NRAV, located on chromosome 12q24, was primarily found to be down-regulated in IAV-infected A549 cells, and could significantly affect the replication of IAV (Ouyang et al., 2014). Over-expression of NRAV by retroviral vectors significantly enhanced, whereas knocking down of this lncRNA by shRNA-based lentivectors greatly reduced, IAV replication (Ouyang et al., 2014). In in vivo studies, transgenic mice expressing human NRAV demonstrated greater replication of IAV and more severe inflammation in lungs compared with wide-type mice (Ouyang et al., 2014). By cDNA array screening and qRT-PCR validation, differentially expressed genes in NRAV over-expressing A549 cells infected with IAV were detected.
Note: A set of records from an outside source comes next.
Lemma to_nat_zlen {A} (l : list A) : Z.to_nat (zlen l) = length l.
Proof. unfold zlen. lia. Qed.

Lemma zlen_to_nat {A} (l : list A) n : U 64 n -> length l = Z.to_nat n -> zlen l = n.
Proof. unfold U, zlen. lia. Qed.

#[global] Instance outpoint_decodes : Decodes outpoint_codec.
Proof.
  intros [t i] s [Ht Hi]. cbn in *. unfold outpoint_to_bytes, outpoint_from_cursor. cbn.
  rewrite <- app_assoc. field_step (raw_codec HASH_LEN); [exact Ht|].
  field_step (le_codec 4); [exact Hi|]. by destruct t.
Qed.

#[global] Instance outpoint_canonical : Canonical outpoint_codec.
Proof.
  intros s o s' H. cbn in H. unfold outpoint_from_cursor in H.
  field_inv (raw_codec HASH_LEN) H h Hh. field_inv (le_codec 4) H i Hi.
  apply reader_ret_Ok in H as [<- <-]. split; [done|].
  cbn. unfold outpoint_to_bytes, id. cbn. by rewrite <- app_assoc.
Qed.

#[global] Instance txin_decodes : Decodes txin_codec.
Proof.
  intros [o scr q] s (Ho & Hscr & Hq). cbn in *. unfold txin_to_bytes, txin_from_cursor. cbn.
  rewrite <- !app_assoc. field_step outpoint_codec; [exact Ho|].
  field_step varint; [eapply zlen_U64; [exact Hscr|done]|]. limit_step.
  field_step (raw_codec (Z.to_nat (zlen scr))); [cbn; by rewrite to_nat_zlen|].
  field_step (le_codec 4); [exact Hq|]. done.
Qed.

#[global] Instance txin_canonical : Canonical txin_codec.
Proof.
  intros s i s' H. cbn in H. unfold txin_from_cursor in H.
  field_inv outpoint_codec H o Ho. field_inv varint H n Hn. limit_inv H.
  field_inv (raw_codec (Z.to_nat n)) H scr Hscr. field_inv (le_codec 4) H q Hq.
  apply reader_ret_Ok in H as [<- <-]. cbn in *.
  pose proof (zlen_to_nat _ _ Hn Hscr) as Hz. split; [split; [done|split; [cbn; lia|done]]|].
  unfold txin_to_bytes, id. cbn. by rewrite Hz, <- !app_assoc.
Qed.

#[global] Instance txout_decodes : Decodes txout_codec.
Proof.
  intros [v scr] s (Hv & Hscr). cbn in *. unfold txout_to_bytes, txout_from_cursor. cbn.
  rewrite <- !app_assoc. field_step (le_signed_codec 8); [split; [lia|exact Hv]|].
  field_step varint; [eapply zlen_U64; [exact Hscr|done]|]. limit_step.
  field_step (raw_codec (Z.to_nat (zlen scr))); [cbn; by rewrite to_nat_zlen|]. done.
Qed.

#[global] Instance txout_canonical : Canonical txout_codec.
Proof.
  intros s o s' H. cbn in H. unfold txout_from_cursor in H.
  field_inv (le_signed_codec 8) H v Hv. field_inv varint H n Hn. limit_inv H.
  field_inv (raw_codec (Z.to_nat n)) H scr Hscr.
  apply reader_ret_Ok in H as [<- <-]. cbn in *.
  pose proof (zlen_to_nat _ _ Hn Hscr) as Hz. split; [split; [apply Hv|cbn; lia]|].
  unfold txout_to_bytes, id. cbn. by rewrite Hz, <- !app_assoc.
Qed.

#[global] Instance tx_decodes : Decodes tx_codec.
Proof.
  intros [v ins outs ltime] s (Hv & [Hi1 Hi2] & [Ho1 Ho2] & Hl). cbn in *.
  unfold tx_to_bytes, tx_from_cursor. cbn. rewrite <- !app_assoc.
  field_step (le_signed_codec 4); [split; [lia|exact Hv]|].
  field_step varint; [eapply zlen_U64; [exact Hi1|done]|]. limit_step. rewrite to_nat_zlen.
  read_step (many_codec (length ins) txin_codec); [done|].
  field_step varint; [eapply zlen_U64; [exact Ho1|done]|]. limit_step. rewrite to_nat_zlen.
  read_step (many_codec (length outs) txout_codec); [done|].
  field_step (le_codec 4); [exact Hl|]. done.
Qed.

#[global] Instance tx_canonical : Canonical tx_codec.
Proof.
  intros s t s' H. cbn in H. unfold tx_from_cursor in H.
  field_inv (le_signed_codec 4) H v Hv. field_inv varint H n Hn. limit_inv H.
  read_inv (many_codec (Z.to_nat n) txin_codec) H ins Hi. field_inv varint H m Hm. limit_inv H.
  read_inv (many_codec (Z.to_nat m) txout_codec) H outs Ho. field_inv (le_codec 4) H ltime Hl.
  apply reader_ret_Ok in H as [<- <-]. cbn in *.
  destruct Hi as [Hi1 Hi2], Ho as [Ho1 Ho2].
  pose proof (zlen_to_nat _ _ Hn Hi1) as Hz1. pose proof (zlen_to_nat _ _ Hm Ho1) as Hz2.
  split; [split; [apply Hv|cbn; rewrite Hz1, Hz2; done]|].
  unfold tx_to_bytes. cbn. by rewrite Hz1, Hz2, <- !app_assoc.
Qed.

#[global] Instance header_decodes : Decodes header_codec.
Proof.
  intros [v [p] [m] t b n] s (Hv & Hp & Hm & Ht & Hb & Hn). cbn in *.
  unfold header_to_bytes, header_from_cursor. cbn. rewrite <- !app_assoc.
  field_step (le_signed_codec 4); [split; [lia|exact Hv]|].
  field_step (raw_codec HASH_LEN); [exact Hp|]. field_step (raw_codec HASH_LEN); [exact Hm|].
  field_step (le_codec 4); [exact Ht|]. field_step (le_codec 4); [exact Hb|].
  field_step (le_codec 4); [exact Hn|]. done.
Qed.

#[global] Instance header_canonical : Canonical header_codec.
Proof.
  intros s h s' H. cbn in H. unfold header_from_cursor in H.
  field_inv (le_signed_codec 4) H v Hv. field_inv (raw_codec HASH_LEN) H p Hp.
  field_inv (raw_codec HASH_LEN) H m Hm. field_inv (le_codec 4) H t Ht.
  field_inv (le_codec 4) H b Hb. field_inv (le_codec 4) H n Hn.
  apply reader_ret_Ok in H as [<- <-]. cbn in *. split; [split; [apply Hv|done]|].
  unfold header_to_bytes, id. cbn. by rewrite <- !app_assoc.
Qed.

#[global] Instance block_decodes : Decodes block_codec.
Proof.
  intros [h txs] s (Hh & Hn & Htx). cbn in *.
  unfold block_to_bytes, block_from_cursor. cbn. rewrite <- !app_assoc.
  field_step header_codec; [exact Hh|].
  field_step varint; [eapply zlen_U64; [exact Hn|done]|]. limit_step. rewrite to_nat_zlen.
  pose proof (rcontext_decodes tx_codec "failed to parse transaction" _) as Hc.
  read_step (many_codec (length txs)
    (Codec_ tx_to_bytes (rcontext "failed to parse transaction" tx_from_cursor) tx_ok)); [done|]. done.
Qed.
The results showed that the expression of several critical ISGs, including IFIT2, IFIT3, IFITM3, OASL, and Mx1, were greatly reduced in NRAV over-expressing cells; while the expression of these ISGs were significantly increased in NRAV knocking down cells (Ouyang et al., 2014). Similar results were obtained in IAV infected NRAV transgenic mice (Ouyang et al., 2014). However, forced expression of these antiviral ISGs in NRAV over-expressing cells greatly reversed the effect of NRAV on the replication of IAV, suggesting that NRAV may function by regulating the expression of these ISGs during viral infection (Ouyang et al., 2014). Further mechanism studies revealed that NRAV over-expression significantly increased transcription activation marker histone 3 lysine 27 trimethylation (H3K27me3) enrichment at mxA gene locus, whereas NRAV knockdown greatly promoted transcription inhibition marker H3K4me3 enrichment and inhibited H3K27me3 enrichments at mxA and ifitm3 transcription start sites (Ouyang et al., 2014). These data suggest that NRAV promotes viral replication by inhibiting the expression of ISGs such as MxA and IFITM3 via promoting H3K27me3 and reducing of H3K4me3.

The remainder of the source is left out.